Warten auf Clean Coal

Schleswig-Holstein bittet um längere Laufzeit für AKW Brunsbüttel

Die von Vattenfall beantragte verlängerte Laufzeit für das AKW Brunsbüttel wäre ganz im Sinne der holsteinischen Regierung. Wirtschaftsminister Austermann betonte, nur auf diesem Wege könnte ein zusätzlicher Ausstoß an Kohlendioxid verhindert werden.

Stromtarife© Andre Bonn / Fotolia.com

Hamburg (ddp/sm) - Schleswig-Holsteins Wirtschaftsminister Dietrich Austermann (CDU) hat Bundesumweltminister Sigmar Gabriel (SPD) um Zustimmung der vom Energiekonzern Vattenfall Europe beantragten Laufzeitverlängerung des Kernkraftwerkes Brunsbüttel gebeten. Wie das Nachrichtenmagazin "Der Spiegel" vorab berichtete, wäre das rechtlich durch eine Übertragung von 15 Terawattstunden Strom des nie ans Netz gegangenen Atommeilers Mülheim-Kärlich möglich.

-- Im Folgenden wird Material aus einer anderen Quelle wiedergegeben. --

(** The cells of [n] rows, row by row: each column adds its cell in front. *)
Definition transpose (n : nat) (cols : list (string * series)) : list (list cell) :=
  fold_right (fun c acc => zip_with cons (series_cells (snd c)) acc)
             (repeat [] n) cols.

(** Row [i] is its label with the [i]-th cell of every column, left to right. *)
Definition rows (df : DataFrame) : list (nat * list cell) :=
  combine (df_index df) (transpose (length (df_index df)) (df_columns df)).

Definition row_complete (r : nat * list cell) : bool := forallb cell_notna (snd r).

(** No column holds a missing cell. *)
Definition no_missing (df : DataFrame) : Prop :=
  forall c, In c (df_columns df) -> forallb (fun b => b) (series_notna (snd c)) = true.

(** ** pandas and scipy: the statistics the program calls

    These are library functions, not code of the repository.  They are written
    here the way the libraries compute them: pandas masks missing cells
    (zero-fills them and divides by the count of present cells), scipy's
    [nan_policy='omit'] removes them before computing. *)

Open Scope R_scope.

Definition sum_R (l : list R) : R := fold_right Rplus 0 l.

(** Number of cells that are not missing. *)
Definition count (xs : list float) : nat :=
  length (filter (fun x => negb (isnan x)) xs).

Definition fill0 (x : float) : R :=
  match x with nan => 0 | fin r => r end.

(** [Series.mean()] with its default [skipna=True]. *)
Definition nanmean (xs : list float) : float :=
  let n := count xs in
  if (n =? 0)%nat then nan
  else fin (sum_R (map fill0 xs) / INR n).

"Dadurch könnten Sie den Bau eines Kohlekraftwerkes in Brunsbüttel verhindern beziehungsweise für mehrere Jahre aufschieben", zitiert das Magazin aus dem Schreiben Austermanns an Gabriel. Bis dahin stünde womöglich die so genannte Clean-Coal-Technologie zur Verfügung, bei der das CO2 aus der Kohleverstromung nicht in die Atmosphäre gelangen soll. Derzeit könne die Stilllegung von Brunsbüttel "unmittelbar nur durch Strom aus anderen fossilen Kraftwerken, mit der Folge eines zusätzlichen Ausstoßes an CO2, ersetzt werden", hieß es weiter.